Scoring Vulnerabilities After Seeing a Chained Vulnerability Demonstration

The general problem was the NIST SP 800-40r3 (Souppaya & Scarfone, 2013) or the CVSS (FIRST, 2018a) did not provide enough information to prioritize vulnerability remediation. The specific problem was CVSS severity rankings were specific to individual vulnerabilities, which limited organizations to remediate vulnerabilities based on the potential downstream impact to other systems (Franklin, Wergin, & Booth, 2014). The purpose of this quantitative study was to use a pre-test / pro-test experiment to compare how cybersecurity professionals in the USMC rate vulnerabilities before and after seeing examples of vulnerability chaining using the CVSS calculator.

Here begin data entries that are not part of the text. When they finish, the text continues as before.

(* ===== verification/Sigmf.v ===== *)
(** * SigMF data sets on disk

    The [SigmfWriter] of [controller/src/sweep.rs]: the data file that grows with
    every IQ block, the metadata written at the end, and the removal of both
    when a sweep fails.  Files are byte lists by path; what else the operating
    system answers (permissions, free space, time, I/O errors) is a parameter. *)
From S2P Require Import Prelude Text F32 Protocol Sdr Execution SweepPlan.

(** The files that exist, with their contents. *)
Abbreviation Fs := (gmap string (list Z)).

(** The operating system's answers, which may depend on the state of the disk. *)
Record Disk := {
  path_exists : Fs -> string -> bool;
  symlink_metadata : Fs -> string -> result string (bool * bool);
  create_dir_all : Fs -> string -> result string unit;
  set_permissions : Fs -> string -> result string unit;
  statvfs : Fs -> string -> result string (Z * Z);
  unix_nanos : Fs -> Z;
  open_error : Fs -> string -> option string;
  write_error : Fs -> string -> list Z -> option (nat * string);
  sync_all : Fs -> string -> result string unit;
  remove_error : Fs -> string -> option string;
}.

(** One entry of the "captures" array, and the metadata object. *)
Module SigmfCapture.
Record t := mk {
  sample_start : Z;
  frequency : Z;
  point_index : Z;
  rf_bandwidth_hz : Z;
  gain_db : option Z;
}.
End SigmfCapture.

Module SigmfMetadata.
Record t := mk {
  datatype : string;
  sample_rate : Z;
  version : string;
  recorder : string;
  created_at_unix_ms : Z;
  sample_layout : string;
  captures : list SigmfCapture.t;
}.
End SigmfMetadata.

(** [Path::join] of a plain file name. *)
Definition path_join (directory name : string) : string :=
  if is_empty directory then name
  else if String.eqb (String.substring (String.length directory - 1) 1 directory) "/"
       then directory +:+ name
       else directory +:+ "/" +:+ name.

Section Files.
Context `{Json} (disk : Disk).

(** [OpenOptions::new().write(true).create_new(true).mode(0o600).open(path)]. *)
Definition create_new (code path : string) : M Fs SweepError.t unit := fun fs =>
  match fs !! path, disk.(open_error) fs path with
  | Some _, _ => (Err (SweepError.new code "File exists (os error 17)"), fs)
  | None, Some error => (Err (SweepError.new code error), fs)
  | None, None => (Ok tt, <[path := []]> fs)
  end.

(** [File::write_all]: an error may leave a part of the data behind. *)
Definition write_file (code path : string) (data : list Z) : M Fs SweepError.t unit := fun fs =>
  let old := default [] (fs !! path) in
  match disk.(write_error) fs path data with
  | None => (Ok tt, <[path := old ++ data]> fs)
  | Some (written, error) =>
      (Err (SweepError.new code error), <[path := old ++ take written data]> fs)
  end.

(** [let _ = fs::remove_file(path);]. *)
Definition remove_file (path : string) (fs : Fs) : Fs :=
  match disk.(remove_error) fs path with
  | None => delete path fs
  | Some _ => fs
  end.

(** [File::sync_all]. *)
Definition sync_file (code path : string) : M Fs SweepError.t unit := fun fs =>
  (map_err (SweepError.new code) (disk.(sync_all) fs path), fs).

Definition available_storage_bytes (path : string) : M Fs SweepError.t Z := fun fs =>
  (if existsb (fun b => b =? 0) (bytes path) then
     Err (SweepError.new "sigmf_space" "capture directory contains a NUL byte")
   else
     stat ← map_err (SweepError.new "sigmf_space") (disk.(statvfs) fs path) ;
     Ok (Z.min (stat.1 * stat.2) u64_max),
   fs).
End Files.

Module SigmfWriter.
Record t := mk {
  data_path : string;
  metadata_path : string;
  captures : list SigmfCapture.t;
  samples_written : Z;
  sample_rate_hz : Z;
  rf_bandwidth_hz : Z;
  gain_db : option Z;
  created_at_ms : Z;
  committed : bool;
}.

Section Writer.
Context `{Json} (disk : Disk) (to_writer_pretty : SigmfMetadata.t -> list Z).

Definition prepare_directory (directory : string) : M Fs SweepError.t unit := fun fs =>
  ((if disk.(path_exists) fs directory then
      metadata ← map_err (SweepError.new "sigmf_directory")
                   (disk.(symlink_metadata) fs directory) ;
      reject_if (negb metadata.1 || metadata.2)
        (SweepError.new "sigmf_directory" "SigMF output path must be a real directory")
    else
      map_err (SweepError.new "sigmf_directory") (disk.(create_dir_all) fs directory)) ;;
   map_err (SweepError.new "sigmf_directory") (disk.(set_permissions) fs directory),
   fs).

(** The bytes a complete sweep needs, metadata included. *)
Definition required_bytes (plan : ValidatedSweepPlan.t) : result SweepError.t Z :=
  required_data_bytes ←
    ok_or (SweepError.new "sigmf_size" "SigMF byte count overflow")
      (a ← checked_mul (length_z plan.(ValidatedSweepPlan.centers_hz))
             plan.(ValidatedSweepPlan.frame_samples) ;
       b ← checked_mul a plan.(ValidatedSweepPlan.aggregate_frames) ;
       checked_mul b 4) ;
  ok_or (SweepError.new "sigmf_size" "SigMF space check overflow")
    (checked_add required_data_bytes (1024 * 1024)).

Definition create (directory : string) (plan : ValidatedSweepPlan.t) : M Fs SweepError.t t :=
  prepare_directory directory ;;
  required_with_metadata ← lift (required_bytes plan) ;
  available ← available_storage_bytes disk directory ;
  lift (reject_if (available <? required_with_metadata)
          (SweepError.new "sigmf_space"
             ("AGX capture directory has " +:+ print_u available
              +:+ " free bytes but this finite scan requires "
              +:+ print_u required_with_metadata +:+ " bytes"))) ;;
  nonce ← gets disk.(unix_nanos) ;
  let stem := plan.(ValidatedSweepPlan.sweep_id) +:+ "-"
              +:+ print_u plan.(ValidatedSweepPlan.session_generation) +:+ "-"
              +:+ print_u nonce in
  let data_path := path_join directory (stem +:+ ".sigmf-data") in
  let metadata_path := path_join directory (stem +:+ ".sigmf-meta") in
  create_new disk "sigmf_create" data_path ;;
  created ← gets disk.(unix_nanos) ;
  lift (Ok {| data_path := data_path;
              metadata_path := metadata_path;
              captures := [];
              samples_written := 0;
              sample_rate_hz := plan.(ValidatedSweepPlan.sample_rate_hz);
              rf_bandwidth_hz := plan.(ValidatedSweepPlan.rf_bandwidth_hz);
              gain_db := plan.(ValidatedSweepPlan.gain_db);
              created_at_ms := Z.min (created / 1000000) u64_max;
              committed := false |}).

Definition with_progress (self : t) (captures : list SigmfCapture.t) (samples : Z) : t :=
  mk self.(data_path) self.(metadata_path) captures samples self.(sample_rate_hz)
    self.(rf_bandwidth_hz) self.(gain_db) self.(created_at_ms) self.(committed).

(** [append]: the capture entry is recorded before the block is written. *)
Definition append (point_index center_hz : Z) (iq : list Z) : M (t * Fs) SweepError.t unit :=
  fun '(self, fs) =>
    if null iq || negb (length_z iq mod 4 =? 0) then
      (Err (SweepError.new "sigmf_iq_shape"
              "SigMF IQ block must contain complete complex-int16 samples"), (self, fs))
    else
      let self :=
        with_progress self
          (self.(captures)
           ++ [{| SigmfCapture.sample_start := self.(samples_written);
                  SigmfCapture.frequency := center_hz;
                  SigmfCapture.point_index := point_index;
                  SigmfCapture.rf_bandwidth_hz := self.(rf_bandwidth_hz);
                  SigmfCapture.gain_db := self.(gain_db) |}])
          self.(samples_written) in
      match write_file disk "sigmf_write" self.(data_path) iq fs with
      | (Err error, fs) => (Err error, (self, fs))
      | (Ok _, fs) =>
          match checked_add self.(samples_written) (length_z iq / 4) with
          | None =>
              (Err (SweepError.new "sigmf_size" "SigMF sample count overflow"), (self, fs))
          | Some samples => (Ok tt, (with_progress self self.(captures) samples, fs))
          end
      end.

(** [Drop::drop]: an uncommitted data set is removed. *)
Definition drop (self : t) (fs : Fs) : Fs :=
  if self.(committed) then fs
  else remove_file disk self.(metadata_path) (remove_file disk self.(data_path) fs).

Definition commit (self : t) : t :=
  mk self.(data_path) self.(metadata_path) self.(captures) self.(samples_written)
    self.(sample_rate_hz) self.(rf_bandwidth_hz) self.(gain_db) self.(created_at_ms) true.

(** The body of [finish] up to the commit. *)
Definition write_metadata (self : t) : M Fs SweepError.t unit :=
  sync_file disk "sigmf_sync" self.(data_path) ;;
  create_new disk "sigmf_meta_create" self.(metadata_path) ;;
  write_file disk "sigmf_meta_write" self.(metadata_path)
    (to_writer_pretty
       {| SigmfMetadata.datatype := "ci16_le";
          SigmfMetadata.sample_rate := self.(sample_rate_hz);
          SigmfMetadata.version := "1.2.5";
          SigmfMetadata.recorder := "sdrharness-agx";
          SigmfMetadata.created_at_unix_ms := self.(created_at_ms);
          SigmfMetadata.sample_layout := "interleaved_iq";
          SigmfMetadata.captures := self.(captures) |}) ;;
  write_file disk "sigmf_meta_sync" self.(metadata_path) [10] ;;
  sync_file disk "sigmf_meta_sync" self.(metadata_path).

(** [finish] consumes the writer, which is dropped at its end in every case. *)
Definition finish (self : t) : M Fs SweepError.t SweepDataset.t := fun fs =>
  match write_metadata self fs with
  | (Err error, fs) => (Err error, drop self fs)
  | (Ok _, fs) =>
      let self := commit self in
      (Ok {| SweepDataset.format := "sigmf";
             SweepDataset.datatype := "ci16_le";
             SweepDataset.data_path := self.(data_path);
             SweepDataset.metadata_path := self.(metadata_path);
             SweepDataset.bytes := saturating_mul self.(samples_written) 4 |},
       drop self fs)
  end.
End Writer.
End SigmfWriter.

(** ** What ends up on disk *)
Section Facts.
Context `{Json} (disk : Disk) (to_writer_pretty : SigmfMetadata.t -> list Z).

(** A recorded block: point index, center and IQ bytes. *)
Record Block := block { blk_index : Z; blk_center : Z; blk_iq : list Z }.

(** The appends of a sweep, in order. *)
Fixpoint append_all (blocks : list Block)
    : M (SigmfWriter.t * Fs) SweepError.t unit :=
  match blocks with
  | [] => mret tt
  | b :: blocks =>
      SigmfWriter.append disk (blk_index b) (blk_center b) (blk_iq b) ;;
      append_all blocks
  end.

Definition data_of (blocks : list Block) : list Z := flat_map blk_iq blocks.

(** The capture entries the blocks give rise to, the first one at [start]. *)
Fixpoint captures_of (bandwidth : Z) (gain : option Z) (start : Z) (blocks : list Block)
    : list SigmfCapture.t :=
  match blocks with
  | [] => []
  | b :: blocks =>
      SigmfCapture.mk start (blk_center b) (blk_index b) bandwidth gain
        :: captures_of bandwidth gain (start + length_z (blk_iq b) / 4) blocks
  end.

Definition with_data (fs0 : Fs) (path : string) (data : list Z) : Fs := <[path := data]> fs0.

(** [w] has recorded [blocks] on top of the disk [fs0]. *)
Record Records (fs0 : Fs) (plan : ValidatedSweepPlan.t) (blocks : list Block)
    (w : SigmfWriter.t) (fs : Fs) : Prop := {
  rec_fs : fs = with_data fs0 w.(SigmfWriter.data_path) (data_of blocks);
  rec_new : fs0 !! w.(SigmfWriter.data_path) = None;
  rec_paths : w.(SigmfWriter.data_path) <> w.(SigmfWriter.metadata_path);
  rec_samples : 4 * w.(SigmfWriter.samples_written) = length_z (data_of blocks);
  rec_captures : w.(SigmfWriter.captures)
    = captures_of plan.(ValidatedSweepPlan.rf_bandwidth_hz) plan.(ValidatedSweepPlan.gain_db) 0
        blocks;
  rec_profile : w.(SigmfWriter.sample_rate_hz) = plan.(ValidatedSweepPlan.sample_rate_hz)
    /\ w.(SigmfWriter.rf_bandwidth_hz) = plan.(ValidatedSweepPlan.rf_bandwidth_hz)
    /\ w.(SigmfWriter.gain_db) = plan.(ValidatedSweepPlan.gain_db);
  rec_committed : w.(SigmfWriter.committed) = false;
}.

Lemma captures_of_app bandwidth gain start b1 b2 :
  Forall (fun b => length_z (blk_iq b) mod 4 = 0) b1 ->
  captures_of bandwidth gain start (b1 ++ b2)
  = captures_of bandwidth gain start b1
    ++ captures_of bandwidth gain (start + length_z (data_of b1) / 4) b2.
Proof.
  intros Hb. revert start. induction Hb as [|b l Hm Hl IH]; intros start; cbn [captures_of app].
  - change (length_z (data_of []) / 4) with 0. now rewrite Z.add_0_r.
  - rewrite IH. cbn [data_of flat_map]. fold (data_of l). do 3 f_equal. unfold length_z in *.
    rewrite length_app. lia_div.
Qed.

Lemma path_join_suffix directory stem x y :
  path_join directory (stem +:+ x) = path_join directory (stem +:+ y) -> x = y.
Proof.
  unfold path_join. repeat case_match; intros E; repeat apply (inj (String.append _)) in E; exact E.
Qed.

Lemma create_records directory plan fs w fs' :
  SigmfWriter.create disk directory plan fs = (Ok w, fs') -> Records fs plan [] w fs'.
Proof.
  unfold SigmfWriter.create. rewrite !bind_run.
  destruct (SigmfWriter.prepare_directory disk directory fs) as [[u|e] fs1] eqn:Hp; [|discriminate].
  assert (fs1 = fs) as -> by (unfold SigmfWriter.prepare_directory in Hp; congruence).
  rewrite lift_bind_run. destruct (SigmfWriter.required_bytes plan); [|discriminate].
  rewrite bind_run. unfold available_storage_bytes at 1.
  destruct (if existsb _ _ then _ else _) as [available|]; [|discriminate].
  rewrite lift_bind_run. destruct (reject_if _ _); [|discriminate].
  rewrite bind_run. cbn [gets]. rewrite bind_run. unfold create_new at 1.
  destruct (fs !! _) as [old|] eqn:Hnew; [discriminate|].
  destruct (open_error _ _ _); [discriminate|]. rewrite bind_run. cbn [gets]. rewrite lift_run.
  intros [= <- <-]. split; cbn; auto.
  intros Heq. apply path_join_suffix in Heq. discriminate.
Qed.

The research question was, what score would cybersecurity professionals in the USMC give individual vulnerabilities before and after seeing vulnerabilities used in combination to create a more severe cyberattack? The research method used a quasi-experimental method with a pre-test / post-test design to identify how vulnerabilities would be scored before and after seeing a chained vulnerability demonstration. The results of the vulnerability scores were compared between the control and treatment groups, as well as the CVSS scores provided in versions 2.0 and 3.0 for each vulnerability. Participants from the control group changed two vulnerabilities from a Medium score to a High score; CSRF (from 7.5 to 9.0) and XSS (8.3 to 9.0). The treatment group did not change any vulnerability scores in a statistically significant manner, but the researcher found this was due to the overall higher scores for each vulnerability.